◆ Task item
Below is a block of records. Copy every line in it that contains the word "steps".

◆ Records for the exercise

(** * katago-mcp: the engine client and the board coordinates

    A shallow embedding of [sgf_reader.py] (the GTP coordinate
    translation) and of [katago_client.py] (the client of the KataGo
    analysis engine: query building, reply decoding, the pending-request
    table, the reply cache and the reader of the engine's output).  It goes
    on to the SGF coordinates, the star points, the picture of the board
    and the history of the moves of [sgf_reader.py], to the territory map
    of [katago_client.py] and to the client of [server.py].

    Conventions of the embedding.
    - A Python [int] is a [Z], a Python [float] a binary64 [float], a
      Python [str] a [string] of ASCII characters.
    - CPython converts between an [int] and its decimal text only up to
      4300 digits.  The limit is part of the conversions of a coordinate
      and of the number of a move ([py_str], [int_of_str]): a row is any
      [int] the caller passes.  The number of lines of a board in memory
      and the count of threads are far below the limit, and their text is
      [str_of_int].
    - A call that can raise returns an [outcome]: [Ok v] or [Raise e].
    - A JSON object received from the engine is read at the types its
      protocol gives to its fields (those the dataclasses [MoveInfo] and
      [AnalysisResult] declare); every field may be absent, which is what
      [dict.get(key, default)] is there for.  An object with a field of
      another type, [null] included, is outside the embedding.
    - The state of a client is a record, threaded through the methods.
      [threading.Event] objects live in a store and are named by their
      address, so that two references to one event see the same flag.
    - What the world decides (does a file exist, does the process start,
      does a write fail, which lines does the engine print and when) is an
      argument of the method that asks.
    - Messages printed when [debug] is set are not part of the state. *)

From Stdlib Require Import ZArith Ascii String Decimal DecimalString DecimalZ.
From Stdlib Require Import Floats.PrimFloat.
From stdpp Require Import base option list sorting gmap strings.

Local Open Scope string_scope.
Local Open Scope Z_scope.

(* A decimal literal denotes the nearest binary64 value, as in Python. *)
#[local] Set Warnings "-inexact-float".

(** ** Python values and built-ins *)

Module Py.

(** The exceptions the modelled code raises, with the message where the
    code builds one. *)
Inductive exn : Type :=
  | IndexError
  | ValueError
  | AttributeError
  | JSONDecodeError
  | OSError
  | BrokenPipeError
  | FileNotFoundError (msg : string)
  | RuntimeError (msg : string).

(** [isinstance(e, OSError)]: [BrokenPipeError] and [FileNotFoundError]
    are subclasses of [OSError]. *)
Definition is_OSError (e : exn) : bool :=
  match e with
  | OSError | BrokenPipeError | FileNotFoundError _ => true
  | _ => false
  end.

Inductive outcome (A : Type) : Type :=
  | Ok (a : A)
  | Raise (e : exn).
Arguments Ok {A} a.
Arguments Raise {A} e.

Definition bind {A B} (r : outcome A) (k : A -> outcome B) : outcome B :=
  match r with
  | Ok a => k a
  | Raise e => Raise e
  end.

(** [outcome] is a monad; stdpp's notation [x ← r; k] sequences calls that
    can raise. *)
#[global] Instance outcome_ret : MRet outcome := @Ok.
#[global] Instance outcome_bind : MBind outcome := fun A B k r => bind r k.

(** [d.get(key, default)] on a field that may be absent. *)
Definition get {A} (field : option A) (default : A) : A :=
  match field with
  | Some v => v
  | None => default
  end.

(** [len(l)] *)
Definition len {A} (l : list A) : Z := Z.of_nat (length l).

(** [str.isspace] on one ASCII character: tab, line feed, vertical tab,
    form feed, carriage return, the four separators 0x1c-0x1f, space. *)
Definition isspace (c : ascii) : bool :=
  let n := N_of_ascii c in
  ((9 <=? n) && (n <=? 13) || (28 <=? n) && (n <=? 32))%N.

(** The white space that [int] skips around an ASCII literal: tab, line
    feed, vertical tab, form feed, carriage return, space. *)
Definition isspace_int (c : ascii) : bool :=
  let n := N_of_ascii c in
  ((9 <=? n) && (n <=? 13) || (n =? 32))%N.

(** Dropping the leading and the trailing characters that satisfy
    [space]. *)
Fixpoint lstrip (space : ascii -> bool) (s : string) : string :=
  match s with
  | EmptyString => EmptyString
  | String c t => if space c then lstrip space t else s
  end.

Fixpoint rstrip (space : ascii -> bool) (s : string) : string :=
  match s with
  | EmptyString => EmptyString
  | String c t =>
      match rstrip space t with
      | EmptyString => if space c then EmptyString else String c EmptyString
      | t' => String c t'
      end
  end.

Definition strip_chars (space : ascii -> bool) (s : string) : string :=
  rstrip space (lstrip space s).

(** [s.strip()] *)
Definition strip (s : string) : string := strip_chars isspace s.

Definition upper_char (c : ascii) : ascii :=
  let n := N_of_ascii c in
  if ((97 <=? n) && (n <=? 122))%N then ascii_of_N (n - 32) else c.

Definition lower_char (c : ascii) : ascii :=
  let n := N_of_ascii c in
  if ((65 <=? n) && (n <=? 90))%N then ascii_of_N (n + 32) else c.

Fixpoint map_chars (f : ascii -> ascii) (s : string) : string :=
  match s with
  | EmptyString => EmptyString
  | String c t => String (f c) (map_chars f t)
  end.

(** [s.upper()] and [s.lower()] *)
Definition upper : string -> string := map_chars upper_char.
Definition lower : string -> string := map_chars lower_char.

(** [s[i]]: a negative index counts from the end, an index out of range
    raises [IndexError]. *)
Definition getitem (s : string) (i : Z) : outcome string :=
  let n := Z.of_nat (String.length s) in
  let j := if i <? 0 then i + n else i in
  if (0 <=? j) && (j <? n) then
    match String.get (Z.to_nat j) s with
    | Some c => Ok (String c EmptyString)
    | None => Raise IndexError
    end
  else Raise IndexError.

(** [s[1:]] *)
Definition slice_from_1 (s : string) : string :=
  match s with
  | EmptyString => EmptyString
  | String _ t => t
  end.

(** [s.index(sub)]: the least position where [sub] occurs, [ValueError]
    when there is none. *)
Fixpoint index_from (sub s : string) (i : Z) : outcome Z :=
  if String.prefix sub s then Ok i
  else match s with
       | EmptyString => Raise ValueError
       | String _ t => index_from sub t (i + 1)
       end.

Definition index (s sub : string) : outcome Z := index_from sub s 0.

(** [sys.get_int_max_str_digits()]: the greatest number of digits of a
    decimal text that CPython converts to or from an [int]; 4300 unless
    configured otherwise. *)
Definition int_max_str_digits : Z := 4300.
(** C2, as stated, fails: for the 300 s video of scenario A the third
    transcode call is given the duration 120, while
    [min(120, 300 - 2*120)] is 60. *)
Lemma last_segment_duration_argument :
  runCalls (issued (handleSplit healthyCodec) scenarioA) !! 2%nat
    = Some [ "-i"; "input.mp4"; "-ss"; "240"; "-t"; "120"; "-c"; "copy";
             "-avoid_negative_ts"; "make_zero"; "output_2.mp4" ]
  ∧ videoDuration (session scenarioA) = 300%Q
  ∧ (specSegmentDuration 300 2 == 60)%Q
  ∧ Utils.toString 60 = "60".
Proof. vm_compute. done. Qed.

(** C2, amended. In every local run the [k]-th transcode call (0-based)
    exists only for [k < numParts] and is given the start offset
    [k * SEGMENT_DURATION], the duration [SEGMENT_DURATION], stream copy and
    [-avoid_negative_ts make_zero]; that duration is the
    [min(SEGMENT_DURATION, D - k * SEGMENT_DURATION)] of the specification
    for every segment that lies wholly inside the video, and exceeds it
    for a segment that the video ends in. *)
Theorem transcode_call_arguments (codec : Codec) (w : World) (f : File) (k : nat) (args : list string) :
  selectedFile (session w) = Some f →
  runCalls (issued (splitVideoBrowser codec) w) !! k = Some args →
  let D := videoDuration (session w) in
  (Z.of_nat k < numPartsOf D)%Z
  ∧ args = [ "-i"; "input.mp4";
             "-ss"; Utils.toString (Z.of_nat k * 120);
             "-t"; "120";
             "-c"; "copy";
             "-avoid_negative_ts"; "make_zero";
             outputFileName (Z.of_nat k) ]
  ∧ ((inject_Z ((Z.of_nat k + 1) * SEGMENT_DURATION) <= D)%Q →
       (specSegmentDuration D (Z.of_nat k) == 120)%Q)
  ∧ ((D < inject_Z ((Z.of_nat k + 1) * SEGMENT_DURATION))%Q →
       (specSegmentDuration D (Z.of_nat k) < 120)%Q).
Proof.
  intros Hsel Hk D.
  destruct (splitVideoBrowser_issued codec w f Hsel) as [Hpre _].
  apply (omap_prefix (fun a => match a with Run args => Some args | _ => None end)) in Hpre.
  fold (runCalls (issued (splitVideoBrowser codec) w)) in Hpre.
  fold (runCalls (fullRunActions f (numPartsOf (videoDuration (session w))))) in Hpre.
  rewrite runCalls_full in Hpre.
  pose proof (prefix_lookup_Some _ _ _ _ Hk Hpre) as Hfull.
  rewrite list_lookup_fmap in Hfull.
  destruct (seqZ 0 (numPartsOf (videoDuration (session w))) !! k) as [j|] eqn:Hj; [|done].
  apply lookup_seqZ in Hj as [-> Hlt]. cbn in Hfull. injection Hfull as <-.
  split_and!; [done|done| |].
  - apply specSegmentDuration_full.
  - apply specSegmentDuration_short.
Qed.
(** C10.  Whatever the requests, the destroyer and the batch size limit:
    the validation leaves an error in the variable of every request with an
    empty Filesystem or an empty Name; the batches built from the other
    requests are a partition of them into non-empty batches, each on one
    filesystem; doDestroy returns, so the panic of tryBatch is not reached;
    every call of the destroyer is made for requests of the input that have a
    filesystem and a name; and the error of a rejected request is still in
    its variable at the end, unless a valid request shares the variable. *)
Theorem C10_doDestroy_rejects_and_batches
    (reqs : list zfs.DestroySnapOp) (st : zfs.State D) :
  let validated := List.filter validOp reqs in
  let rejected r := In r reqs /\ (zfs.Filesystem r = "" \/ zfs.Name r = "") in
  (exists st1,
      zfs.validate D reqs st = (validated, st1)
      /\ zfs.destroyed D st1 = zfs.destroyed D st
      /\ forall r, rejected r -> holdsError st1 (zfs.ErrOut r))
  /\ Permutation (concat (zfs.buildBatches maxBatchSize validated)) validated
  /\ Forall (fun b => b <> [] /\ sameFilesystem b) (zfs.buildBatches maxBatchSize validated)
  /\ exists st',
       zfs.doDestroy D Destroy maxBatchSize reqs st = Some (Returns st')
       /\ (exists calls_,
              zfs.destroyed D st' = zfs.destroyed D st ++ calls_
              /\ Forall (fun call =>
                           Forall (fun r => In r reqs /\ zfs.Filesystem r <> ""
                                            /\ zfs.Name r <> "" /\ ~ rejected r)
                                  (fst call)) calls_)
       /\ (forall r, rejected r ->
                     (forall r', In r' validated -> zfs.ErrOut r' <> zfs.ErrOut r) ->
                     holdsError st' (zfs.ErrOut r)).
Proof.
  intros validated rejected.
  assert (Hvalid : forall r, validOp r = true <-> zfs.Filesystem r <> "" /\ zfs.Name r <> "").
  { intros r. unfold validOp.
    destruct (String.eqb_spec (zfs.Filesystem r) ""), (String.eqb_spec (zfs.Name r) "");
      simpl; split; try tauto; try discriminate; intros [? ?]; congruence. }
  assert (Hrejected : forall r, rejected r -> In r reqs /\ validOp r = false).
  { intros r [Hin Hempty]. split; [exact Hin|].
    destruct (validOp r) eqn:Hv; [|reflexivity].
    apply Hvalid in Hv. tauto. }
  destruct (validate_spec reqs st) as (st1 & Hval & Hd & Hl & _ & Hbad).
  destruct (buildBatches_spec validated) as [Hperm Hall].
  split; [|split; [exact Hperm | split; [exact Hall|]]].
  { exists st1. split; [exact Hval|]. split; [exact Hl|].
    intros r Hr. apply Hrejected in Hr as [Hin Hv]. auto. }
  unfold zfs.doDestroy, zfs.doDestroyBatched. rewrite Hval. fold validated.
  destruct (doDestroyBatches_returns D Destroy (zfs.buildBatches maxBatchSize validated)
              ltac:(eapply List.Forall_impl; [|exact Hall]; intros b Hb; apply Hb) st1)
    as (st' & -> & Htouch).
  apply (touchesOnly_mono D _ (fun r => In r validated)) in Htouch.
  2:{ intros r Hr. eapply Permutation_in; [exact Hperm | exact Hr]. }
  destruct Htouch as [(calls_ & Hcalls & Hlogged) Hframe].
  exists st'. split; [reflexivity|]. split.
  - exists calls_. split; [now rewrite Hcalls, Hl|].
    eapply List.Forall_impl; [|exact Hlogged]. intros call Hcall.
    eapply List.Forall_impl; [|exact Hcall]. intros r Hr.
    apply filter_In in Hr as [Hin Hv]. split; [exact Hin|].
    pose proof (proj1 (Hvalid r) Hv) as [Hfs Hname]. split; [exact Hfs|]. split; [exact Hname|].
    intros [_ [Hempty|Hempty]]; contradiction.
  - intros r Hr Hunshared. apply Hrejected in Hr as [Hin Hv].
    destruct (Hbad r Hin Hv) as [e He]. exists e.
    rewrite Hframe; [exact He|]. exact Hunshared.
Qed.

End DestroyEntryPoint.

(** A destroyer that answers E2BIG to more than two names at once and
    refuses the snapshot [held]; its state counts the calls. *)
Example doDestroy_run :
  let Destroy (n : nat) (args : list string) : nat * option zfs.error :=
    (S n,
     match args with
     | [arg] =>
         if Nat.ltb 14 (String.length arg)
         then Some (zfs.PathError "fork/exec" "/sbin/zfs" (zfs.Errno zfs.E2BIG))
         else if String.eqb arg "tank/a@held" then Some (zfs.errorString "dataset is busy")
         else None
     | _ => Some (zfs.errorString "unexpected number of arguments")
     end) in
  let op fs name p := {| zfs.Filesystem := fs; zfs.Name := name; zfs.ErrOut := p |} in
  let reqs := [op "tank/b" "s1" 0; op "" "s2" 1; op "tank/a" "s3" 2; op "tank/a" "held" 3;
               op "tank/a" "s1" 4; op "tank/b" "" 5]%nat in
  match zfs.doDestroy nat Destroy 0 reqs
          {| zfs.errs := ∅; zfs.destroyer := 0%nat; zfs.destroyed := [] |} with
  | Some (Returns st') =>
      map snd (zfs.destroyed nat st')
      = [["tank/a@held,s1,s3"]; ["tank/a@held"]; ["tank/a@s1,s3"]; ["tank/b@s1"]]
      /\ zfs.errs nat st' !! 1%nat
         = Some (Some (zfs.errorString "Filesystem must not be an empty string"))
      /\ zfs.errs nat st' !! 5%nat
         = Some (Some (zfs.errorString "Name must not be an empty string"))
      /\ zfs.errs nat st' !! 3%nat = Some (Some (zfs.errorString "dataset is busy"))
      /\ zfs.errs nat st' !! 2%nat = Some None
  | _ => False
  end.
Proof. vm_compute. repeat split. Qed.

(** When TargetEquals answers true. *)
Lemma TargetEquals_true_iff (s t : Step) :
  TargetEquals s (driver_Step_Step t) = Returns true
  <-> fs_Path (parent s) = fs_Path (parent t)
      /\ GetGuid (from s) = GetGuid (from t)
      /\ GetGuid (to s) = GetGuid (to t).
Proof.
  unfold TargetEquals, EqualToPreviousAttempt.
  destruct (String.eqb_spec (fs_Path (parent s)) (fs_Path (parent t))) as [Heq|Hne]; simpl.
  - split.
    + intros H. apply Returns_inj in H. apply andb_true_iff in H as [H1 H2].
      apply Z.eqb_eq in H1, H2. auto.
    + intros (_ & H1 & H2). rewrite H1, H2, !Z.eqb_refl. reflexivity.
  - split; [discriminate | intros (H & _); congruence].
Qed.

(** * Further properties of the planner and the step engine *)

(** ** Step.TargetEquals as an equivalence *)

(** X1.  On the steps of this package TargetEquals is reflexive and
    symmetric, panics included, and transitive where it returns true: steps
    are compared by the path of their parent and their two GUIDs only. *)
Theorem TargetEquals_equivalence (s t u : Step) :
  TargetEquals s (driver_Step_Step s) = Returns true
  /\ TargetEquals s (driver_Step_Step t) = TargetEquals t (driver_Step_Step s)
  /\ (TargetEquals s (driver_Step_Step t) = Returns true ->
      TargetEquals t (driver_Step_Step u) = Returns true ->
      TargetEquals s (driver_Step_Step u) = Returns true).
Proof.
  split; [|split].
  - apply TargetEquals_true_iff. auto.
  - unfold TargetEquals, EqualToPreviousAttempt.
    rewrite (String.eqb_sym (fs_Path (parent t))).
    destruct (String.eqb (fs_Path (parent s)) (fs_Path (parent t))); [|reflexivity].
    cbn [negb]. now rewrite (Z.eqb_sym (GetGuid (from t))), (Z.eqb_sym (GetGuid (to t))).
  - intros Hst Htu. apply TargetEquals_true_iff in Hst as (H1 & H2 & H3).
    apply TargetEquals_true_iff in Htu as (H4 & H5 & H6).
    apply TargetEquals_true_iff. repeat split; congruence.
Qed.

(** ** What the auto-resolver can answer *)

Lemma mostRecentSnap_In (l : list VersionPtr) s :
  mostRecentSnap l = Some s -> In s l /\ isSnapshot s = true.
Proof.
  intros H. pose proof (mostRecentSnap_spec l) as Hspec. rewrite H in Hspec.
  destruct Hspec as (older & newer & -> & Hs & _). split; [|exact Hs].
  apply in_or_app. right. left. reflexivity.
Qed.

(** X2.  Whatever the conflict and the policy, a result of the auto-resolver
    has an error or a path, never both.  A path it returns is empty or starts
    with nil, and each of its other entries is nil or a snapshot of the
    conflict's sender list: no bookmark, no receiver version, nothing the
    sender does not have. *)
Theorem tryAutoresolveConflict_paths
    (conflict : error) (policy_ : ConflictResolution)
    (path : list (option VersionPtr)) (reason : option error) :
  tryAutoresolveConflict conflict policy_ = Returns (path, reason) ->
  (reason <> None -> path = [])
  /\ (path <> [] ->
      exists senderVersions later,
        As_ConflictNoCommonAncestor conflict = Some (senderVersions, [])
        /\ path = None :: later
        /\ forall e, In e later ->
                     e = None
                     \/ exists v, e = Some v /\ In v senderVersions /\ isSnapshot v = true).
Proof.
  unfold tryAutoresolveConflict.
  destruct (As_ConflictMostRecentSnapshotAlreadyPresent conflict).
  { intros H. inversion H. split; congruence. }
  destruct (As_ConflictNoCommonAncestor conflict) as [[s r]|].
  2:{ intros H. inversion H. split; congruence. }
  destruct r as [|r0 r].
  2:{ intros H. inversion H. split; congruence. }
  destruct s as [|v s].
  { intros H. inversion H. split; congruence. }
  destruct (InitialReplication policy_); intros H; inversion H; subst.
  - split; [congruence|]. intros _. exists (v :: s), [mostRecentSnap (v :: s)].
    split; [reflexivity|]. split; [reflexivity|].
    intros e [<-|[]]. destruct (mostRecentSnap (v :: s)) as [m|] eqn:Hm; [|auto].
    right. exists m. apply mostRecentSnap_In in Hm. tauto.
  - split; [congruence|]. intros _.
    exists (v :: s), (map Some (List.filter isSnapshot (v :: s))).
    split; [reflexivity|]. split; [exact (appendSnapshots_filter (v :: s) [None])|].
    intros e He. apply in_map_iff in He as (x & <- & Hx). apply filter_In in Hx.
    right. exists x. tauto.
  - split; congruence.
Qed.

◆ Response to this task
(** X1.  On the steps of this package TargetEquals is reflexive and
    symmetric, panics included, and transitive where it returns true: steps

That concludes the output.